I think the big question on this matter is about world population. It’s doubled since the 70s. So there’s twice as many humans as 50 years ago on the planet. This means there’s far more people to be authors and be readers. Things have become diffused, de-centralised, and new media has arisen at this time, is a symptom of that, not a cause. I think it’s a positive thing, so much of the pessimism about new media – non-stop access, the isolation of the individual, excess of information – is all a choice. One can choose not to be a part of that, or take it and leave it.

There have always been interactions and disputes between the discourses of poetry and politics. Do you see possibilities of emancipatory strategies concerning contemporary interactions between poetic and political discourses and agendas? How can/should/do these literary strategies look like?

I think, often, these questions are answered by people who show a fundamental assurance I cannot relate to. I find most problems, most questions, confusing, and more complex than I can understand without serious consideration and time. Therefore the answers to these questions are way beyond me. That doesn’t mean I’m left inert in the face of very real challenges. In fact, by acknowledging my changing, confused perspective, a certain kind of pragmatism tends to come to the fore, and I am free to be active.

If I have to answer, and briefly, then I’d simply say there are interactions and disputes between politics and people, politics and culture, politics and language. Poetry is a tiny, all but irrelevant part of these interactions and disputes. Poetry has no more claim or power over these discourses than baking or gardening. People who write poems can be powerfully influential on politics and culture and people, but not exclusively because they write poems. There is nothing innately useful in poetry for positive change in political terms, apart from maybe a sensitivity to language (which might manipulate us), but you need not be a poet for that.

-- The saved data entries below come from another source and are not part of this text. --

(* ===== verification/LogFacts.v ===== *)
(** * The log makes transactions atomic (kernel/log.c)

    [apply_writes] replays block writes on a disk; [recovered] is the
    specification of recovery: what the file-system blocks of a disk stand
    for, given the header in its log.  The routines of Log.v are shown to
    perform exactly the block writes [commit_writes] and [recovery_writes],
    and every prefix of these writes, a crash at any moment, leaves a disk
    that recovers to the state before or to the state after the transaction. *)

From S2P Require Import Prelude Spinlock Riscv BufCache Log.

(** ** Integers in blocks *)

Lemma length_put_u32 d off v : (off + 4 <= length d)%nat -> length (put_u32 d off v) = length d.
Proof.
  intros. unfold put_u32. rewrite !length_app, length_take, length_le_bytes, length_drop. lia.
Qed.

Lemma get_put_u32 d off v : (off + 4 <= length d)%nat -> get_u32 (put_u32 d off v) off = u32 v.
Proof.
  intros. unfold get_u32, put_u32. rewrite drop_app_length' by (rewrite length_take; lia).
  rewrite take_app_length' by (by rewrite length_le_bytes). by rewrite le_val_le_bytes.
Qed.
Lemma wp_write_blocks l : forall s blks (Q : unit -> st -> Prop),
  three_running s blks -> (length blks + length l <= 29)%nat -> NoDup (blks ++ l.*1) ->
  Forall (fun x => 0 <= fst x < 2 ^ 31 /\ length (snd x) = Z.to_nat BSIZE) l ->
  (forall s', three_running s' (blks ++ l.*1) -> Q tt s') -> wp (write_blocks l) s Q.
Proof.
  induction l as [|x l IH]; intros s blks Q Hr Hlen Hnd Hall HQ; cbn [write_blocks].
  - wp_step. apply HQ. by rewrite app_nil_r.
  - inversion Hall as [|? ? [Hx1 Hx2] Hl]; subst. cbn in Hlen, Hnd, HQ. replace (blks ++ fst x :: l.*1) with ((blks ++ [fst x]) ++ l.*1) in * by (by rewrite <-app_assoc).
    wp_step. eapply wp_write_block; [exact Hr|lia| |done|done|].
    + apply list.NoDup_app in Hnd as (Hnd & _ & _). apply list.NoDup_app in Hnd as (_ & Hap & _). intros Hin. apply (Hap _ Hin). set_solver.
    + intros s' Hr'. eapply IH; [exact Hr'|rewrite length_app; cbn; lia|done|done|done].
Qed.

(** C39: a full set of admitted operations can still make the log overflow.
    With the log area mkfs creates (nlog = LOGSIZE = 30), three operations are
    admitted together from an idle system, each entitled to write MAXOPBLOCKS
    = 10 blocks.  Whatever thirty distinct blocks they write, ten each, the
    first twenty-nine are logged, and the log_write() of the thirtieth panics:
    it keeps one block of the area for the header while begin_op() reserves
    against LOGSIZE. *)
Theorem reservation_overflow (s : st) v (op1 op2 op3 : list (Z * list Z)) last :
  idle (lg s) 0 0 -> log_size (lg s) = LOGSIZE -> length (lh_block (lg s)) = Z.to_nat LOGSIZE ->
  R (bs s) v -> slots v = ∅ -> held v = ∅ ->
  length op1 = Z.to_nat MAXOPBLOCKS -> length op2 = Z.to_nat MAXOPBLOCKS -> length (op3 ++ [last]) = Z.to_nat MAXOPBLOCKS ->
  NoDup (op1 ++ op2 ++ op3 ++ [last]).*1 ->
  Forall (fun x => 0 <= fst x < 2 ^ 31 /\ length (snd x) = Z.to_nat BSIZE) (op1 ++ op2 ++ op3 ++ [last]) ->
  wp (begin_op me ;; begin_op me ;; begin_op me ;; write_blocks (op1 ++ op2 ++ op3)) s (fun _ s' =>
    lh_n (lg s') = 29 /\ write_block last s' = Panic "too big a transaction").
Proof.
  intros Hi Hsz Hlb HR Hsl Hh L1 L2 L3 Hnd Hall. rewrite length_app in L3. cbn in L3. unfold MAXOPBLOCKS in L1, L2, L3.
  assert (E : op1 ++ op2 ++ op3 ++ [last] = (op1 ++ op2 ++ op3) ++ [last]) by (by rewrite <-!app_assoc). rewrite E in Hnd, Hall. rewrite fmap_app in Hnd. apply list.Forall_app in Hall as [Ha1 Ha2]. apply Forall_inv in Ha2 as [Hb1 Hb2].
  pose proof Hnd as Hnd'. apply list.NoDup_app in Hnd' as (Hnd1 & Hap & _).
  wp_step. eapply wp_mono; [by apply (wp_begin_op s 0 0)|]. intros [] s1 (H1 & E1 & B1 & K1).
  wp_step. eapply wp_mono; [by apply (wp_begin_op s1 1 0)|]. intros [] s2 (H2 & E2 & B2 & K2).
  wp_step. eapply wp_mono; [by apply (wp_begin_op s2 2 0)|]. intros [] s3 (H3 & E3 & B3 & K3).
  assert (Hrun : three_running s3 []).
  { destruct H3 as [I1 I2 I3 I4]. split; [|split_and!; [by rewrite I3|done|congruence]|].
    - split; try done; [by rewrite K3, K2, K1|constructor].
    - exists v. rewrite B3, B2, B1. split_and!; [done|done|by rewrite Hsl, dom_empty_L|]. intros x b n. by rewrite Hsl, lookup_empty. }
  eapply (wp_write_blocks _ s3 []); [exact Hrun|rewrite !length_app; cbn; lia|done|done|]. rewrite app_nil_l.
  intros s4 Hr4. set (blks := (op1 ++ op2 ++ op3).*1) in *. assert (Hlen : length blks = 29%nat) by (unfold blks; rewrite length_fmap, !length_app; lia).
  assert (Hn : fst last ∉ blks). { unfold blks. intros Hin. apply (Hap _ Hin). cbn. set_solver. }
  pose proof Hr4 as [Hl4 (O1 & O2 & O3) _]. split; [rewrite (ls_n _ _ Hl4), Hlen; done|].
  destruct (running_bread s4 blks (fst last) Hr4 ltac:(lia) Hn Hb1) as (v4 & R4 & _ & _ & _ & Hbr).
  apply wp_ok in Hbr as (b & x & Ebr & R5). pose proof (law_set_bdata x _ (fst last) b 1 (snd last) R5 ltac:(apply lookup_insert_eq) ltac:(cbn; set_solver) Hb2) as Hset.
  apply wp_ok in Hset as ([] & x' & Eset & _).
  unfold write_block, bind at 1, bcall at 1, zoom. cbn [view bs_lens put]. rewrite Ebr. unfold bind at 1, bcall at 1, zoom. cbn [view bs_lens put bs lg]. rewrite Eset.
  unfold bind at 1. destruct (ls_lock _ _ Hl4) as [Hlk Hcpu]. unfold log_write, acquire_at, holding, getl; run_unfold. cbn [view put log_lock_lens lg bs log_lock].
  rewrite Hlk. cbn. by rewrite (ls_n _ _ Hl4), Hlen, O3.
Qed.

My opinion then, following from this, is that a strategy for change with literature is about people over poetry, process over product, context over content. That’s why I think organising collaborations with poets from all over the world, organising readings and projects – this is a political act that actually is inclusive and positive and makes changes. Others talk of being political with poetry, being liberal, with an ethics based on empathy, and then they isolate many humans who happen not to share their exact political opinion, and cause divisions and bitterness and fallout. So I’m interested in real space.